I have been effectively “de-wheeled” for the next couple of days. I took my bike in to Century Cycles over lunch break to assess the problem I noticed yesterday (and a little bit on Sunday) with my gears “slipping.” As I was pedaling, my chain would hesitate, as if there were slack in the chain, and then, in some cases, it would skip down to the gear below the one I was currently in. It happened constantly last night every time I pushed more aggressively on my pedals while climbing some of the hills in my low or middle front rings. It was only in the highest ring (the one with the largest diameter) that my gears seemed to stay in place.
One of the gentlemen in my bike club suggested I needed a new chain and, in fact, performed a test on my chain with some tool he had. Unfortunately, the test was inconclusive because he wasn’t sure he was reading the tool correctly. This same tool was brought out at Century Cycles and they assessed that, yes, I need not only a new chain but a new gear cassette in the back. $80 for the gear cassette and $28 for a new chain. Plus, since I can’t install these things myself, they have my bike until Saturday, which, they promised would be the very latest day they would have my bike.
“Man,” I remarked to the mechanic at Century Cycles, “these bikes sure require a lot of maintenance!”
Said Century Cycles mechanic, “Yeah, and we usually don’t tell people about the parts that need regular replacement because most people don’t ride them the miles that you do where this would ever become an issue.”
I’m assuming by that he means most people who come into Century Cycles buying a bike; most of the people in my bike club ride their bikes as hard and as often as I do. I guess we’re the weird minority.
Anyway, as I look sadly at my duffel bag containing my bike clothes that I was going to wear on tonight’s club ride, I reflect sadly that I should have taken my bike in for a tune up while I was on vacation. Now, as my legs are healed, I’m just itching to ride! Two whole days without my bike–whatever will I do with myself? (Forgetting earlier blog entry…)
Well, I do have my hybrid still, which I was planning to ride to church on Sunday like a good, environmentally-conscience Unitarian Universalist. I suppose I could ride it on one of my shorter routes if I’m jonesing for a bike ride. I have a feeling, though, I’ll really be depressed by its lack lustre speed and its all too comfortable positioning. It’s going to feel like I’m sitting on pillows with that cushy seat. I can’t have all this comfort stuff when I’m trying to exercise.
Or maybe someone will offer to take me for a spin on a tandem on one of these evenings before he leaves for a trip to Utah. *hint, hint* No, really, I’m not using anyone for their bike… I swear!
PARTS I’VE BOUGHT FOR OR REPLACED ON MY BIKE IN THE PAST YEAR:
Miles in terms of total lifetime use of the bike. I’ve had my Giant since 2006 and have ridden it a total of approximately 5,000 miles.

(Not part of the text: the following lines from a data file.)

(* ===== verification/Prelude.v ===== *)
(** * Verification of the lynx-rabbitmq plugin

    The program (src/, package rabbitmq) is a plugin of the Lynx framework that
    manages one AMQP connection, a registry of named producer channels, a registry
    of named consumer channels, and the dispatch goroutines of subscriptions.  This
    library models its implementation files in Rocq and proves how they behave.
    This file is the root: its comment documents the whole development; the rest
    of it is the prelude the other files share.

    ** The parts of the program and where they are modelled

    - errors.go: error variables, the context wrapper, errors.Is: [Errors].
    - constants.go and the names of runtime_contract.go: [Constants].
    - utils.go: name validators, parseDuration and buildAMQPURL: [Utils], with
      time.ParseDuration of the standard library in [Duration].
    - conf/rabbitmq.pb.go (the three messages) and, in client.go,
      defaultRabbitMQConfig, normalizeRabbitMQConfig, GetEnabledProducers and
      GetEnabledConsumers: [Config].
    - metrics.go: the counters, GetStats and the Prometheus text: [Metrics].
    - managers.go: the health checker in [HealthChecker] (module HC), the connection
      manager in [ConnectionManager] (module CM), the retry handler in [Retry].
    - pool.go: the goroutine pool: [Pool].
    - client.go, health.go, lifecycle_context.go, runtime_contract.go: the client
      itself: [Client], with its theorems in [ClientSetup] (dialling and channel
      creation), [ClientMessaging] (publishing and consuming), [ClientLifecycle]
      (startup, health, shutdown, reconnection), [ClientInvariant] (all
      operations in any order), [ClientLedger] (what becomes of the channels),
      [ClientConcurrency] (all operations interleaved),
      [ClientFrame] and [ClientAccounting] (what interleaved operations add up to)
      and [ClientHealth] (the client with its checker and its manager).
    - interfaces.go, plug.go and PluginProtocol: [Interfaces], classes for the
      interfaces with the types of the package as instances.

    The client owns the other parts through pointers that may be nil ([option]
    fields of [Client.RabbitMQClient]).  InitializeResources creates them; startup
    dials, creates the channels, gives the health checker its probe and the manager
    its reconnect callback, and starts their goroutines; the manager's watcher calls
    back into the client (dial, rebuild, restart of the dispatch loops); cleanup
    stops both, waits for the dispatch goroutines, and closes channels and
    connection.  The manager and the checker never see the client: closures passed
    to them are values of an abstract type in their files, and in [Client] the two
    closures of the program are the constructors [connectionProbe_fn] and
    [reconnect_closure], interpreted by [call_probe] and [call_reconnect].  Their
    methods are reached through the class [Pointer] (a component behind a pointer
    field of a larger state), with one instance per field of the client.  When
    InitializeResources runs again it replaces the checker and the manager; goroutines
    that were started on the old ones keep them ([formerCheckers], [formerManagers],
    and the [holder] each goroutine carries).

    ** What is outside: the environment

    The AMQP library, the Lynx runtime and base plugin, the configuration source,
    contexts, the clock, user handlers and the iteration order of maps are the
    environment ([Env]): each call is an event of the family [E], an environment is
    any state with a handler of the events, and no theorem assumes anything about
    the answers except their types.  [logged] records the calls, and theorems speak
    about the recorded log.  net/url is modelled ([NetUrl]) except for the decision
    on bracketed IP literals, a parameter; durationpb is a class with its documented
    round trip ([Config.DurationPB]).  [Sim] is a concrete environment (a broker
    with a script of faults, a clock, a runtime that stores what is registered) on
    which witnesses and scenarios are evaluated.

    ** How the code is translated

    - A function of the client is a program of the free monad [Program.prog] over
      two operations: a critical section on the client and a call of the
      environment.  [Program.run] executes a program from end to end in the state
      monad [GoM]; [Program.exec] performs one operation and returns the rest of
      the program, so the same definitions run alone or interleaved with others.
      The outcome of a run says that it returned, panicked (nil dereference, close
      of a closed channel) or blocks for ever under the given schedule.  A nil
      error is [None].
    - A critical section of a mutex is one access.  The parts that run concurrently
      (checker, manager, pool) are step relations over lists of threads, with one
      step per critical section, channel operation or callback; [ClientConcurrency]
      runs any number of client programs, dispatch goroutines, health loops and
      watchers as threads that interleave at every operation.
    - The dispatch goroutines occupy slots of the list [loops], which keep their
      number when a goroutine ends; [running] lists the live ones, which is what
      the WaitGroup counts.  The field [subscriptionWG] says how often that count has
      come back to zero: Wait sleeps until it changes, and then panics if the count
      is positive again, as sync.WaitGroup does.  (The library detects some of these
      misuses in Add instead; the model has the panic in Wait only.  The overflow of
      the counter at 2^31 goroutines is not modelled.)
    - Durations and counters are integers in nanoseconds or units with 64-bit
      wrap-around written out ([wrap64]).  Go strings are byte strings.
    - Loops over lists are recursions on the list; the retry loop is a recursion on
      the attempts left; wait loops of goroutines are steps, so no fuel is used; the
      one exception is the parser of durations, whose fuel is the length of its input,
      enough by [Duration.segments_fuel].
      Waiting for the dispatch goroutines takes a schedule of their steps.
    - Logging calls are left out.

    ** What the theorems show

    - [ClientInvariant]: from a new client, no sequence of operations and goroutine
      steps, in any environment, panics, and only the wait of a shutdown can block;
      every reachable client satisfies [consistent].
    - [ClientConcurrency]: the same for interleaved operations, provided that no
      shutdown takes part, or no attempt to connect and no subscription; otherwise the
      process can crash, and two theorems exhibit it: a nil connection in a reconnect,
      and the WaitGroup in a subscription.  From every state reached, without attempts
      to connect and subscriptions, after the close channel is closed, all that is in
      progress can come to its end.
    - [ClientLedger]: a new, initialized client whose enabled producers, and enabled
      consumers, have distinct names, that is started, with success or not, used
      without reconnects and shut down, has closed every channel and connection it
      opened; with equal names, reconnects or restarts some may be lost, but none is
      closed twice.
    - [ClientLifecycle]: what startup publishes to the runtime agrees with what it
      returns, and success means a wired client; shutdown terminates under every
      schedule that lets the loops see the closed channel, and releases every
      channel exactly once and the connection last; a second shutdown of a client without
      connection does nothing;
      CheckHealth is exact; a successful reconnect rebuilds exactly the configured
      channels on the connection it dialled and restarts each subscription once, on
      its queue.  Three theorems record behaviour
      its callers would not expect: a restarted client stays closed, a reconnect
      starts subscriptions whose Subscribe call had failed, and a reconnect closes
      none of the connections it replaces.
    - [ClientAccounting]: in every interleaving, every delivery a dispatch loop
      receives is handed to its handler once and, without auto-ack, acked or nacked
      once; the message counters grow, modulo 2^64, by exactly the calls they count.
    - [ClientHealth]: the checker a client holds is, in every interleaving, in a
      state the stand-alone checker of [HealthChecker] can reach, so the invariants
      proved there hold of it, and its error count grows, modulo 2^64, by the failed
      probes of the health loops; a probe passes exactly when the connection is open and
      gives a channel, which is closed again; ForceReconnect reports connected only
      after a complete rebuild.
    - [Interfaces]: what the client guarantees behind the Producer and Consumer
      interfaces, which is less than their comments say in two places.
    - [ClientSetup]: validation precedes the network, failures leave no channel
      open, initialization registers everything or names the culprit; of an
      ordinary URL the dialled one keeps scheme and host, user and path where it has
      them, and otherwise carries the configured credentials byte for byte and the
      virtual host without its first slash.
    - [ClientMessaging]: one publish per accepted message, on a registered channel;
      each delivery settled exactly once, in order; subscriptions own their channel.
    - [Retry]: attempts, result and sleeps of DoWithRetry.
    - [ConnectionManager], [HealthChecker], [Pool]: safety of shutdown under every
      interleaving, bounded termination, refinement of the sequential Stop, history
      invariants, conservation of tasks, and the deadlocks of tasks that call the
      pool they run on.
    - [Config], [Utils], [Errors], [Metrics]: normalization equals its reference
      function and is idempotent, exact validators, durations read back, wrapping
      keeps identity, counters count modulo 2^64, and the exposition can be read
      back.

    [Logic] holds the program logic of the client: [ensures] is total correctness of
    a run in every environment, with one rule per construct and a tactic that
    executes a program symbolically.  [ClientInvariant] has a second judgment
    [rsafe], of rely-guarantee style: a program that is [rsafe] panics at no
    operation, keeps [consistent] and does only what [grows] allows, whatever the
    other threads, held to the same rules, do between its operations.  The sequential
    theorem is its instance with no other thread.  [ClientLedger] keeps the books of
    opened, held, closed and lost channels of a program that runs alone ([books]).
    [ClientFrame] has [tracks]: how far a program can move one part of the client (a
    focus, such as the counters or the checker), proved once per operation and used
    for each focus; and [ClientAccounting] has [yields]: what a program adds to an
    account of calls and counters on every complete run, however it is interrupted.

    ** What is not modelled

    Tasks of the pool of a client: the field is unexported, the pool is not registered
    as a resource, and the client itself submits nothing, so that its Wait only closes
    it ([goroutinePool_Wait]); the pool on its own is [Pool].
    The client is initialized before goroutines share it: InitializeResources, which
    takes no lock, is an operation of [ClientInvariant] but not a call of
    [ClientConcurrency].
    The accessors, reflection and descriptors of the generated protobuf code.  The
    factory of the framework and the plugin protocol struct are parameters.  Reads and
    writes of fields the code leaves outside a mutex are single operations too: the
    Go memory model gives a data race no meaning, and none is modelled. *)

From stdpp Require Export base tactics strings list gmap numbers relations.
From Stdlib Require Export ZArith Lia Ascii.
From Stdlib Require Import DecimalString DecimalZ.

Declare Scope go_scope.
Delimit Scope go_scope with go.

- Front & back brake pads, approx. $15 each (at approx. 4,000 miles or 2 years)
- Front & back tires, approx. $50 each (at approx. 3,000 miles or 1.5 years)
- Added a new water bottle cage so I wouldn’t have to wear my hydropack on shorter rides or registered tours with rest stops, approx. $15
- Bought back rack and trunk pack for commuter use (or registered tours where the weather may change multiple times during the ride and thus requires lugging lots of different clothing), totaling approx. $100.
- New seat/saddle, Terry Liberator, approx. $80.
- Gloves (need these every year as they wear fast), $20
This does not include all of the cycling attire I’ve bought in the last year, including club jerseys and shorts.
AND, I’m thinking about buying a new set of clipless pedals… Not sure I like these SPDs and would like to try Speedplay FROGS or something else that positions my foot better so that my knees aren’t so askew to the bike.
With the new pedals, I wanted to buy bike sandles for summer wear and airing of my stinky toes. (You have to buy them special so that the clip for the pedals can be installed. You can’t just use any old shoe.)
Hobbies are expensive. I could write another list detailing all the SKI equipment I’ve bought in the last year… GW can’t complain that I’m not contributing to the economy!